Assignment. Collect each line of the entries that holds the string "right".

(Beginning of Material for the task)

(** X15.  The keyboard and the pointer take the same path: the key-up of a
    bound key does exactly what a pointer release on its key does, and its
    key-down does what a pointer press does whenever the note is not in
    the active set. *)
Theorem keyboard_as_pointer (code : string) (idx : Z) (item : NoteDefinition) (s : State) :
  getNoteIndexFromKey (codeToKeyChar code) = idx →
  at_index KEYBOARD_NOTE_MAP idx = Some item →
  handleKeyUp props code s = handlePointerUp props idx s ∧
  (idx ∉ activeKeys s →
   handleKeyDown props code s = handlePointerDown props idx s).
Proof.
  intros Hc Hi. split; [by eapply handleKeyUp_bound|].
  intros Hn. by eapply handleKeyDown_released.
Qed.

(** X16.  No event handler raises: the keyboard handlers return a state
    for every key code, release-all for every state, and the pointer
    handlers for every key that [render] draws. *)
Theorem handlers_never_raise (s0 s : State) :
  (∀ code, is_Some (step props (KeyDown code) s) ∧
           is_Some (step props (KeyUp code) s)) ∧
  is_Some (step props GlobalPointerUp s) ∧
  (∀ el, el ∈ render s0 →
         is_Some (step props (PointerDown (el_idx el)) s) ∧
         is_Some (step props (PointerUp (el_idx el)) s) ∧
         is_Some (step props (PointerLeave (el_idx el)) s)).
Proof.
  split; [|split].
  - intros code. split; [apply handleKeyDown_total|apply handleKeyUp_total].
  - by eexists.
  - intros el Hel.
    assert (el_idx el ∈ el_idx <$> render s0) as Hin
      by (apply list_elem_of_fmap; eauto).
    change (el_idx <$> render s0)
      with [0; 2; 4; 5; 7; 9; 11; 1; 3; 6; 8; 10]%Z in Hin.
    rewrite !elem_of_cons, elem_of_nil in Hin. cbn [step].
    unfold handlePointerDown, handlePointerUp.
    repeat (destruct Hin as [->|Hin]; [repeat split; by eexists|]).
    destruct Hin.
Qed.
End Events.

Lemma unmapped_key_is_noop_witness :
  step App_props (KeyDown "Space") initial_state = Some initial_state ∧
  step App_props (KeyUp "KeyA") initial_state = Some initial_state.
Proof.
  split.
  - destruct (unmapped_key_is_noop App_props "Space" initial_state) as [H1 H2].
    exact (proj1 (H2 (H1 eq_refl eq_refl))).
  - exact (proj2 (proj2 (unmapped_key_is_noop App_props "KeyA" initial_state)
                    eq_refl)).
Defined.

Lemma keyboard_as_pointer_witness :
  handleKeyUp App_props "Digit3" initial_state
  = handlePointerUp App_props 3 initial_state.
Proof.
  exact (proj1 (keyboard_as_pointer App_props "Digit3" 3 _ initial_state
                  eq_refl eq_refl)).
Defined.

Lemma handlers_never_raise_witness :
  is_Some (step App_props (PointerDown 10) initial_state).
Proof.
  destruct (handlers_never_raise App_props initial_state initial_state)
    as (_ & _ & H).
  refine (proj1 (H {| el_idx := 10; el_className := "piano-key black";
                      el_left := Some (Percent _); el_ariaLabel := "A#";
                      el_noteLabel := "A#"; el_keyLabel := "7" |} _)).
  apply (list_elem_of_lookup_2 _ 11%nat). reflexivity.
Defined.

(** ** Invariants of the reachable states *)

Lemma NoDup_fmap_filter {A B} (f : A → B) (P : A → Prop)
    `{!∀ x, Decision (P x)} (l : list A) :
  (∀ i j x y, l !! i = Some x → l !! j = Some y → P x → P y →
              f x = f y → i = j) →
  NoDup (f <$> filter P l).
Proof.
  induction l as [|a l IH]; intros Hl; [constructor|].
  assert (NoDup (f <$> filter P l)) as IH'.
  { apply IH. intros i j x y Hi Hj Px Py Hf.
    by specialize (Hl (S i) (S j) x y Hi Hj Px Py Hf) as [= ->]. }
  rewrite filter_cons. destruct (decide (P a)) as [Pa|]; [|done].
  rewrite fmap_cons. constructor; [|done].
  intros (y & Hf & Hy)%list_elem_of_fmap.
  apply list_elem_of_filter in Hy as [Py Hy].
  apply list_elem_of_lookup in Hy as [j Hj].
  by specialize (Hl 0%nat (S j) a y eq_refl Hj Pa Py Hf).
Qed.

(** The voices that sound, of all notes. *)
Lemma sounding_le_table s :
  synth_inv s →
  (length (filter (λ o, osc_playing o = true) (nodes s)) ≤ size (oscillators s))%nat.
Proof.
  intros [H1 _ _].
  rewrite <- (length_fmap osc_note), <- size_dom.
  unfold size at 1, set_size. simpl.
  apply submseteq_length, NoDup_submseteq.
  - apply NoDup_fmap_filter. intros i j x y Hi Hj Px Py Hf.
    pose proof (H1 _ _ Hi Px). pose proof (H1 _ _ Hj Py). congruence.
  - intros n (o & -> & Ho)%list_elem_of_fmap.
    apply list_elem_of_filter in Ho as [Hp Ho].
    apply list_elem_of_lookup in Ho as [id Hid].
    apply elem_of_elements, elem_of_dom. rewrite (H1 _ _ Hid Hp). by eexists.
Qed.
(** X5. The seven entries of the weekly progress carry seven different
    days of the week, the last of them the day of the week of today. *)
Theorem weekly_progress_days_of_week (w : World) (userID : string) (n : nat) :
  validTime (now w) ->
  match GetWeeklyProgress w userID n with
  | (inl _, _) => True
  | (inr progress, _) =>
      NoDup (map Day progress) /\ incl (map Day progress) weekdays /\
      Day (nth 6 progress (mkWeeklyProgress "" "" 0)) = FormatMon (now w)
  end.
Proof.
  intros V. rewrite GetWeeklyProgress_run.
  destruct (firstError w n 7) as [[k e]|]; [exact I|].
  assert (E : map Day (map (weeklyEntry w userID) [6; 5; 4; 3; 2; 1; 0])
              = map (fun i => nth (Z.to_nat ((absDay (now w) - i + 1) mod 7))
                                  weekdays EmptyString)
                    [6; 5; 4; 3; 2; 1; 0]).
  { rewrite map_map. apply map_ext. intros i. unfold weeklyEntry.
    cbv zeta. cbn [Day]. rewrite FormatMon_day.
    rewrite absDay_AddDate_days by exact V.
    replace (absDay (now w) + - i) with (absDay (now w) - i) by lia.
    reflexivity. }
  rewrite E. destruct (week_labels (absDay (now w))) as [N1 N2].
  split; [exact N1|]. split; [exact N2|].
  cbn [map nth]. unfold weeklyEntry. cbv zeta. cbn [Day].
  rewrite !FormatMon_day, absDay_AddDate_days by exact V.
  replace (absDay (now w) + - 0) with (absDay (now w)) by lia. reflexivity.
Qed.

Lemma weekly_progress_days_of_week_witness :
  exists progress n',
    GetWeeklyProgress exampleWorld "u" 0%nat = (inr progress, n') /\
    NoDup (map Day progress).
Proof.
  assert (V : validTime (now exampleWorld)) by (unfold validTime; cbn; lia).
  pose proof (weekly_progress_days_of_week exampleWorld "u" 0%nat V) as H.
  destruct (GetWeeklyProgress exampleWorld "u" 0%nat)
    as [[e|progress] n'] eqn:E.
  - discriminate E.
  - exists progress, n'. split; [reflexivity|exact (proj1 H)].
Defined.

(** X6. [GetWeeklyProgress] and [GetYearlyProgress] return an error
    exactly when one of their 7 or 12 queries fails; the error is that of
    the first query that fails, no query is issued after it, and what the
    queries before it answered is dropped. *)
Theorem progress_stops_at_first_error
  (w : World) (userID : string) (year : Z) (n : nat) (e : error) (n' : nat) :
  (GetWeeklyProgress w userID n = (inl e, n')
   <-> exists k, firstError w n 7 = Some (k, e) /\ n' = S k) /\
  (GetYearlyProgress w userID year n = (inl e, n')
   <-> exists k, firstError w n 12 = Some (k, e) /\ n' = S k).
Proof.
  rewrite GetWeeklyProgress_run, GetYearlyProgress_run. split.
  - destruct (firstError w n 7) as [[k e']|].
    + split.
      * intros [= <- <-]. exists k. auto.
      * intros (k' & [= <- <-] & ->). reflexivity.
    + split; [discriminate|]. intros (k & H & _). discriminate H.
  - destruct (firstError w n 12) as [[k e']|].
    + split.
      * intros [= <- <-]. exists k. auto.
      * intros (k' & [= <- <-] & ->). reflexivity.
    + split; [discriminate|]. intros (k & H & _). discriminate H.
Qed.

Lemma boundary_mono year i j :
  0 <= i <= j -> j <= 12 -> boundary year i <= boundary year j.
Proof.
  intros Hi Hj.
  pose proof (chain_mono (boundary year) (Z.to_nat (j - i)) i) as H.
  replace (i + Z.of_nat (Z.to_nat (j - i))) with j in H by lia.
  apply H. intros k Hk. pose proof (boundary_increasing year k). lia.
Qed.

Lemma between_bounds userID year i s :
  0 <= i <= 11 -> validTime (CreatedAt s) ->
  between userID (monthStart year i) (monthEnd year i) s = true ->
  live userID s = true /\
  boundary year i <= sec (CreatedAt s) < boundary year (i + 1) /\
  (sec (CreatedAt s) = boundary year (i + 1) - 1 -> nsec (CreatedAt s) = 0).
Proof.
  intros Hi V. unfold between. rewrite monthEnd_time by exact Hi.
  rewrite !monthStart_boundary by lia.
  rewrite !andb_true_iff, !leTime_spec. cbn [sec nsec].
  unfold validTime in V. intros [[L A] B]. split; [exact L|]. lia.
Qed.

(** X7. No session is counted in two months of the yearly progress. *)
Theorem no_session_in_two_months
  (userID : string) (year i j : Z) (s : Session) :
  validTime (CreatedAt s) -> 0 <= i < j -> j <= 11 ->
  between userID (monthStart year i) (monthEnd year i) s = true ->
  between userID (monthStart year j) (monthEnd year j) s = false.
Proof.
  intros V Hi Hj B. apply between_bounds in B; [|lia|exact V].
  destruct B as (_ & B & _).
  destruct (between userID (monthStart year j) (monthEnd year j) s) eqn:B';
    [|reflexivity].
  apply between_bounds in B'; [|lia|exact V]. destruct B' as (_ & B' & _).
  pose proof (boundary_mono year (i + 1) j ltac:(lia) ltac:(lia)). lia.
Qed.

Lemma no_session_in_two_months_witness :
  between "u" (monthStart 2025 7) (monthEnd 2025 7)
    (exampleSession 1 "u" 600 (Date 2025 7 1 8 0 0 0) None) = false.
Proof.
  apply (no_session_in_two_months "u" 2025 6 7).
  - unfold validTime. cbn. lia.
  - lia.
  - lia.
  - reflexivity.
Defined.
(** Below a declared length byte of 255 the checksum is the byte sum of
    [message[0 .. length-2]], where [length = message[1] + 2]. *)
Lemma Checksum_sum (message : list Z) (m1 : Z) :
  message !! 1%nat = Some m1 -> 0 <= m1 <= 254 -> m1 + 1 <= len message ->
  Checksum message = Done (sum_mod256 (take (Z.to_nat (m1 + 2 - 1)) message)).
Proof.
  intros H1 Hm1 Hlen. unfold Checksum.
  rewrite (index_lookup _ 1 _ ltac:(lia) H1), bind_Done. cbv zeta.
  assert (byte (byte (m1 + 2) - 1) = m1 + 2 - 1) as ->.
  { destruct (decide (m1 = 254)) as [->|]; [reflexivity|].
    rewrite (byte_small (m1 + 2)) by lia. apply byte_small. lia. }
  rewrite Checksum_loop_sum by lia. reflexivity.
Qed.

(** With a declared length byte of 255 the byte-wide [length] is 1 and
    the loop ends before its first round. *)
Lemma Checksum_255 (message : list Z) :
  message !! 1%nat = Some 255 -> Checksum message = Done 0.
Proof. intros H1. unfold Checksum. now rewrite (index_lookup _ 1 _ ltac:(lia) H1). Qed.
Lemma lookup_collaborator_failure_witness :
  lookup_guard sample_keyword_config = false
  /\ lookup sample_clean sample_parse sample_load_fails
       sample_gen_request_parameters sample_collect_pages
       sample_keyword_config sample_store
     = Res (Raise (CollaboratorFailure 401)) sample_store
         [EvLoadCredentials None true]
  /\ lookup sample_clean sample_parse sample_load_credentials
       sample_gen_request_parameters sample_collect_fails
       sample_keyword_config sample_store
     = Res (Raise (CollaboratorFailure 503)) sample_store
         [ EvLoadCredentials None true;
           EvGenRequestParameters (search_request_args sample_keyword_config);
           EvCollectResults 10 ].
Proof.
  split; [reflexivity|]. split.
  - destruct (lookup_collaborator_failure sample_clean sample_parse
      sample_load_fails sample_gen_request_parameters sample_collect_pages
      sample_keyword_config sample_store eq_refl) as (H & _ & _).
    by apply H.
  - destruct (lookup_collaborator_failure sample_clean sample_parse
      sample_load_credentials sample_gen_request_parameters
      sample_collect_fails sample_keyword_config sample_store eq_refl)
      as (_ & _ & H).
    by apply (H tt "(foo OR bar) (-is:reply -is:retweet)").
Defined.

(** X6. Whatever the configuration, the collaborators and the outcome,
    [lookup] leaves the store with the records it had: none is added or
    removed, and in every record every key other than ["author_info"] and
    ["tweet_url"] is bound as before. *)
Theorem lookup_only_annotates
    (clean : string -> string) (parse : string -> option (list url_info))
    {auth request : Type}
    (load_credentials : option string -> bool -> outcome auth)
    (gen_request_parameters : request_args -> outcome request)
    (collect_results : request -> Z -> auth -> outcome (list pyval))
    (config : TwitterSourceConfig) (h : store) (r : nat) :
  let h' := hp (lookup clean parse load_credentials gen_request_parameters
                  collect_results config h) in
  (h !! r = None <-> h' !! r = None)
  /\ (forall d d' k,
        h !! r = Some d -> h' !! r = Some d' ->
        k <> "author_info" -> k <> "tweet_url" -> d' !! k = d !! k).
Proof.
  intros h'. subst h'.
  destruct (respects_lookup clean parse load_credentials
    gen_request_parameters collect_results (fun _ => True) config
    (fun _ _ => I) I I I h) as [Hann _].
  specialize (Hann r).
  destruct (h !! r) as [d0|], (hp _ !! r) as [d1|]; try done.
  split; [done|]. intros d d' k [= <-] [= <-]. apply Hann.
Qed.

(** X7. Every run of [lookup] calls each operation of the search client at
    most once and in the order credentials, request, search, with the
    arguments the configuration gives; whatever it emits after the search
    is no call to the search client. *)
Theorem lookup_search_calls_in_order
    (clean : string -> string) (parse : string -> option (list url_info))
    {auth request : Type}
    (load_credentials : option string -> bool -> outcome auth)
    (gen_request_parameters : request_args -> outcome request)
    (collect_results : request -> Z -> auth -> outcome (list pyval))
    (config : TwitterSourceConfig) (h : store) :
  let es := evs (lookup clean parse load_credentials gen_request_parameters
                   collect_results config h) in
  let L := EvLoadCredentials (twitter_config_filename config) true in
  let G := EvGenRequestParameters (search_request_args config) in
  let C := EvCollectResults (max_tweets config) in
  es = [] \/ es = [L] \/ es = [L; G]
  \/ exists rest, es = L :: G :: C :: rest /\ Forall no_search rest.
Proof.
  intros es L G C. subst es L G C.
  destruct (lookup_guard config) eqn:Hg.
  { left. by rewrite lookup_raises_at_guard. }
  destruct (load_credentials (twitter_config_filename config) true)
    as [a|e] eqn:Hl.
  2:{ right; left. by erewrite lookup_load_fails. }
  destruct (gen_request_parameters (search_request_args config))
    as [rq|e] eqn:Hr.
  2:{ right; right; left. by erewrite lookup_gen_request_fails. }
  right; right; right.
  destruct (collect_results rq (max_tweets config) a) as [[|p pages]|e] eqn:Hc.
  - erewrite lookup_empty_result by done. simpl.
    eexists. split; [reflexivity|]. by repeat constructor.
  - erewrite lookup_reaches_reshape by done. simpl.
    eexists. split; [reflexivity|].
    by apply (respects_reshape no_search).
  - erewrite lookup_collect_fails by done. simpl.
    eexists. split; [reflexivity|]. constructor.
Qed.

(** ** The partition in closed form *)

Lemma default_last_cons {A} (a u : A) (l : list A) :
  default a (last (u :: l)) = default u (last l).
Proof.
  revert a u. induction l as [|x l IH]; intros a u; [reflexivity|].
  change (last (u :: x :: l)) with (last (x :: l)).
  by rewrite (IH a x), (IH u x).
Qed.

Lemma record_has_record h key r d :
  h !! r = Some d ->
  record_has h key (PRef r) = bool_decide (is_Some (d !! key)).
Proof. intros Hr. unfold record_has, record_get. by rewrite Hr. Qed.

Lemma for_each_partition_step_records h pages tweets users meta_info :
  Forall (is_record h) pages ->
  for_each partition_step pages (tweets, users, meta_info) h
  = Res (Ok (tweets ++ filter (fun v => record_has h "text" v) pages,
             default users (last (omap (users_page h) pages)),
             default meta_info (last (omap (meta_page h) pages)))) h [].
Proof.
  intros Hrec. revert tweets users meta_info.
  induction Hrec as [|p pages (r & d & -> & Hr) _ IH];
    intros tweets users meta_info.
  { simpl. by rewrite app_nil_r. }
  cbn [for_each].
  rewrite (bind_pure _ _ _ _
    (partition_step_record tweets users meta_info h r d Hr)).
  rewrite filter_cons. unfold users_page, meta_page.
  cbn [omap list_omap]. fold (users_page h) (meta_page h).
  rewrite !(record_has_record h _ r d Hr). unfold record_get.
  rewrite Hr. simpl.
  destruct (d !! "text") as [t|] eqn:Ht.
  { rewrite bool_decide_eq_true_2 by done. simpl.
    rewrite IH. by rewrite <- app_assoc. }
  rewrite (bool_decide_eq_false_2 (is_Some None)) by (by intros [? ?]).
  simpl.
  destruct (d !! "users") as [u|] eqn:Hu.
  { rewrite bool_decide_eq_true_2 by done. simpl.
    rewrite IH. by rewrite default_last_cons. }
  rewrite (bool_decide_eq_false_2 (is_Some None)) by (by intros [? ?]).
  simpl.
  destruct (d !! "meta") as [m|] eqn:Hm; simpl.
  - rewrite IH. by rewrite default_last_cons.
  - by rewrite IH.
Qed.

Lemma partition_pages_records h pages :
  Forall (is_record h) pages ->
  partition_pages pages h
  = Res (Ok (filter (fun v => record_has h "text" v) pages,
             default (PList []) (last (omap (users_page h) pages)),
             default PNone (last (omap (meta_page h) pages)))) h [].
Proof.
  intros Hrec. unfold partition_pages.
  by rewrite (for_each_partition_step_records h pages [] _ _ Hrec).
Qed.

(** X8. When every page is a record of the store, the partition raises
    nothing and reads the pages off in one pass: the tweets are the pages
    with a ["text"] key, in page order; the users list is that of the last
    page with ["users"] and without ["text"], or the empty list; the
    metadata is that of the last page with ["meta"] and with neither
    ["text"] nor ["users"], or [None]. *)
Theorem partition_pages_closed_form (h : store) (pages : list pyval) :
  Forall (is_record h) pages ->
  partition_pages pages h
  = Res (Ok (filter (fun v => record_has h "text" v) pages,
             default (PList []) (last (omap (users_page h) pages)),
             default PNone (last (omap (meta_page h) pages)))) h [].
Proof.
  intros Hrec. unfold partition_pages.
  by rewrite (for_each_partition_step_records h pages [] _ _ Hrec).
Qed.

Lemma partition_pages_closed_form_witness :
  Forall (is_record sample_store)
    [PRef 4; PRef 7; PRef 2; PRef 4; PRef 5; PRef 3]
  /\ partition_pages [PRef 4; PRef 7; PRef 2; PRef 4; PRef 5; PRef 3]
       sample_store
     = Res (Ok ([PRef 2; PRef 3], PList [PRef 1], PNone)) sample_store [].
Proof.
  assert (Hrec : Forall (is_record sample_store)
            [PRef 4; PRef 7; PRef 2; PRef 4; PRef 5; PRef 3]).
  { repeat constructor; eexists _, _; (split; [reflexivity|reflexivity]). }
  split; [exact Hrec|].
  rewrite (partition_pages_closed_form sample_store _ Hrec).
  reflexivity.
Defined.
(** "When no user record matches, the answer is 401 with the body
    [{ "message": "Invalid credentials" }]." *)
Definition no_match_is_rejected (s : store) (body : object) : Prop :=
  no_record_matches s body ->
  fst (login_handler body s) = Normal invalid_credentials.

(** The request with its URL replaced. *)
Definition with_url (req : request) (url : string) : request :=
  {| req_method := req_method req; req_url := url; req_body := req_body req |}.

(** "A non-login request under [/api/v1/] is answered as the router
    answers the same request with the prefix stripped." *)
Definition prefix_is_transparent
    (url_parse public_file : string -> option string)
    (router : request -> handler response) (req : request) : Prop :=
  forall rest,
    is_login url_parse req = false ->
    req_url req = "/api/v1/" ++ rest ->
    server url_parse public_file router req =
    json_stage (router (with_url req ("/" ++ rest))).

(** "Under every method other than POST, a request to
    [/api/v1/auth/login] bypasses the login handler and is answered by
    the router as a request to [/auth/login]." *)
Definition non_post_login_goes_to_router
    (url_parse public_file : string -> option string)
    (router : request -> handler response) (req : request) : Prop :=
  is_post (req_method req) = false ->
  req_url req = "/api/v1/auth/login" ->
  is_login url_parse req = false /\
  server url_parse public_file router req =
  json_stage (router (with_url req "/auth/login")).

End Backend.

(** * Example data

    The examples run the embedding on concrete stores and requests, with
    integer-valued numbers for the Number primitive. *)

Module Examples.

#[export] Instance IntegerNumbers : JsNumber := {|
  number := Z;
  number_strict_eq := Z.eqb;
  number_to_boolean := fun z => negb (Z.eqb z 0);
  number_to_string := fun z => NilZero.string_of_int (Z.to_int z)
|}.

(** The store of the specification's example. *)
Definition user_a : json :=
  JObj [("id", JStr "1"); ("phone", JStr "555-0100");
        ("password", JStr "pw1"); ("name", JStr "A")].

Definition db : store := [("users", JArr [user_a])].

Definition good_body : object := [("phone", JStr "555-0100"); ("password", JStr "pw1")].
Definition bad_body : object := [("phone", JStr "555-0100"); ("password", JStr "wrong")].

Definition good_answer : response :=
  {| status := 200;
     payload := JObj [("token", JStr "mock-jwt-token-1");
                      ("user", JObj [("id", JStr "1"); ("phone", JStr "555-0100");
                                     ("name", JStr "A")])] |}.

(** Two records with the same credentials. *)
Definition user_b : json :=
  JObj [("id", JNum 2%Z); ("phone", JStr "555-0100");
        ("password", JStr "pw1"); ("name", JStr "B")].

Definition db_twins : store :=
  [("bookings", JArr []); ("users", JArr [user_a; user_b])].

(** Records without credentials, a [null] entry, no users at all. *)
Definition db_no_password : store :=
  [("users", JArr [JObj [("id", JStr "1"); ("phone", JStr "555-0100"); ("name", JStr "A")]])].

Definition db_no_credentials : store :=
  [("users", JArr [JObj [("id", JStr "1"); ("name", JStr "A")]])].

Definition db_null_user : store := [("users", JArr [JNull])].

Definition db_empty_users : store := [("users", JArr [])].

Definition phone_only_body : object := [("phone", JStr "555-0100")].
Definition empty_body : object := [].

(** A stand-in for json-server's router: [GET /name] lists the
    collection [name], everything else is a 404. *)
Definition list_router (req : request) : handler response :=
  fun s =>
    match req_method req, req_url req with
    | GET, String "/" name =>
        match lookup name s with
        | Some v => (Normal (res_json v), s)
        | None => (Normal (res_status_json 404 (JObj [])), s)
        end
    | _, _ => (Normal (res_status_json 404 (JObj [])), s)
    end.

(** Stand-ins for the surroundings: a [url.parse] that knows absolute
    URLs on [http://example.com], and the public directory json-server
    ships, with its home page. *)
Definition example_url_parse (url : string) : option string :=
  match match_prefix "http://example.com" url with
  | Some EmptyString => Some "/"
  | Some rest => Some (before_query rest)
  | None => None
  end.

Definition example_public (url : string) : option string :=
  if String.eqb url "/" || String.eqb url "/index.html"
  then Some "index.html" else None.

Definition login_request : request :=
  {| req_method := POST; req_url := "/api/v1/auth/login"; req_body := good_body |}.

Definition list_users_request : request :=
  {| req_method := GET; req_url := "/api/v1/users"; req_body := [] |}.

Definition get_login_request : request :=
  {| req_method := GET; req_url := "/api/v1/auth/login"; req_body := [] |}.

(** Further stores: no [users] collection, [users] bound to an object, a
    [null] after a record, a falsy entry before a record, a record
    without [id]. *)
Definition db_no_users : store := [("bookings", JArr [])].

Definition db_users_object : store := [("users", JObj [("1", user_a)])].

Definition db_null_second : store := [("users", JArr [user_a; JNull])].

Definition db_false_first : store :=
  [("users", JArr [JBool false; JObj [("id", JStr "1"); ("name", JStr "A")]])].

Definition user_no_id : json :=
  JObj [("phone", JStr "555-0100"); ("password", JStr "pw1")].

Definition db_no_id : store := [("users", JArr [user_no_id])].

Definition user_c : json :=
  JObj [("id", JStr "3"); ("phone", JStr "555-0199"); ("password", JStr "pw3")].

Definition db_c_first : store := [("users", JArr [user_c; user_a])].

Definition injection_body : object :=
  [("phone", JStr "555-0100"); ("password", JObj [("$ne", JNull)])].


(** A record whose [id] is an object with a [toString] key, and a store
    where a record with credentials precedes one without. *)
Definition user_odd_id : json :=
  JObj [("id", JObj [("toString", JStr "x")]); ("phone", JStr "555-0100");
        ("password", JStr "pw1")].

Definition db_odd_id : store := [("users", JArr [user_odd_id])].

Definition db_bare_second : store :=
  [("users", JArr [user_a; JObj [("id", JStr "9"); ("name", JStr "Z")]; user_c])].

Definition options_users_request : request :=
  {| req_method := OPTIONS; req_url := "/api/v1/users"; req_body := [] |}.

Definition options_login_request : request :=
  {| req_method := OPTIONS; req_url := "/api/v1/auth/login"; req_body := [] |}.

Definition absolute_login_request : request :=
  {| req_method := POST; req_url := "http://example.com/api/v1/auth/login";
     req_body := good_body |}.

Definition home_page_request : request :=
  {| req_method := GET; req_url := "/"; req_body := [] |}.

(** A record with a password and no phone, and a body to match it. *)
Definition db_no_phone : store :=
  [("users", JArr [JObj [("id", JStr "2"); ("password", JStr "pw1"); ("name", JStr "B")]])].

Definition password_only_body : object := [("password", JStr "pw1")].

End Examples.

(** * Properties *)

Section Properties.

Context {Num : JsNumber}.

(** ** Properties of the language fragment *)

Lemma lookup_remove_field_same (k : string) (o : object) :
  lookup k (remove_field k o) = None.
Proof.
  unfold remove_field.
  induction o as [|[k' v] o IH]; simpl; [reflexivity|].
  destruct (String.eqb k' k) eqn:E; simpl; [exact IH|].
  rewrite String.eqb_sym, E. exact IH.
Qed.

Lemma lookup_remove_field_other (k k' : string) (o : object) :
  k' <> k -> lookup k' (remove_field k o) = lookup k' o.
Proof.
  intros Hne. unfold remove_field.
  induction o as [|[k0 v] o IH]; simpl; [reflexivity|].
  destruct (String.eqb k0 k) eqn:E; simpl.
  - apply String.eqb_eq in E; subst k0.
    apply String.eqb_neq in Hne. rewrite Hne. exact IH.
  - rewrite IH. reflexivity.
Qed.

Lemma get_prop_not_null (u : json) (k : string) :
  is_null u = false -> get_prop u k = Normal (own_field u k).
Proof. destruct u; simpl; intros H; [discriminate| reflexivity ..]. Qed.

(End of Material for the task)

Finished exercise.
  2:{ right; left. by erewrite lookup_load_fails. }
  2:{ right; right; left. by erewrite lookup_gen_request_fails. }
  right; right; right.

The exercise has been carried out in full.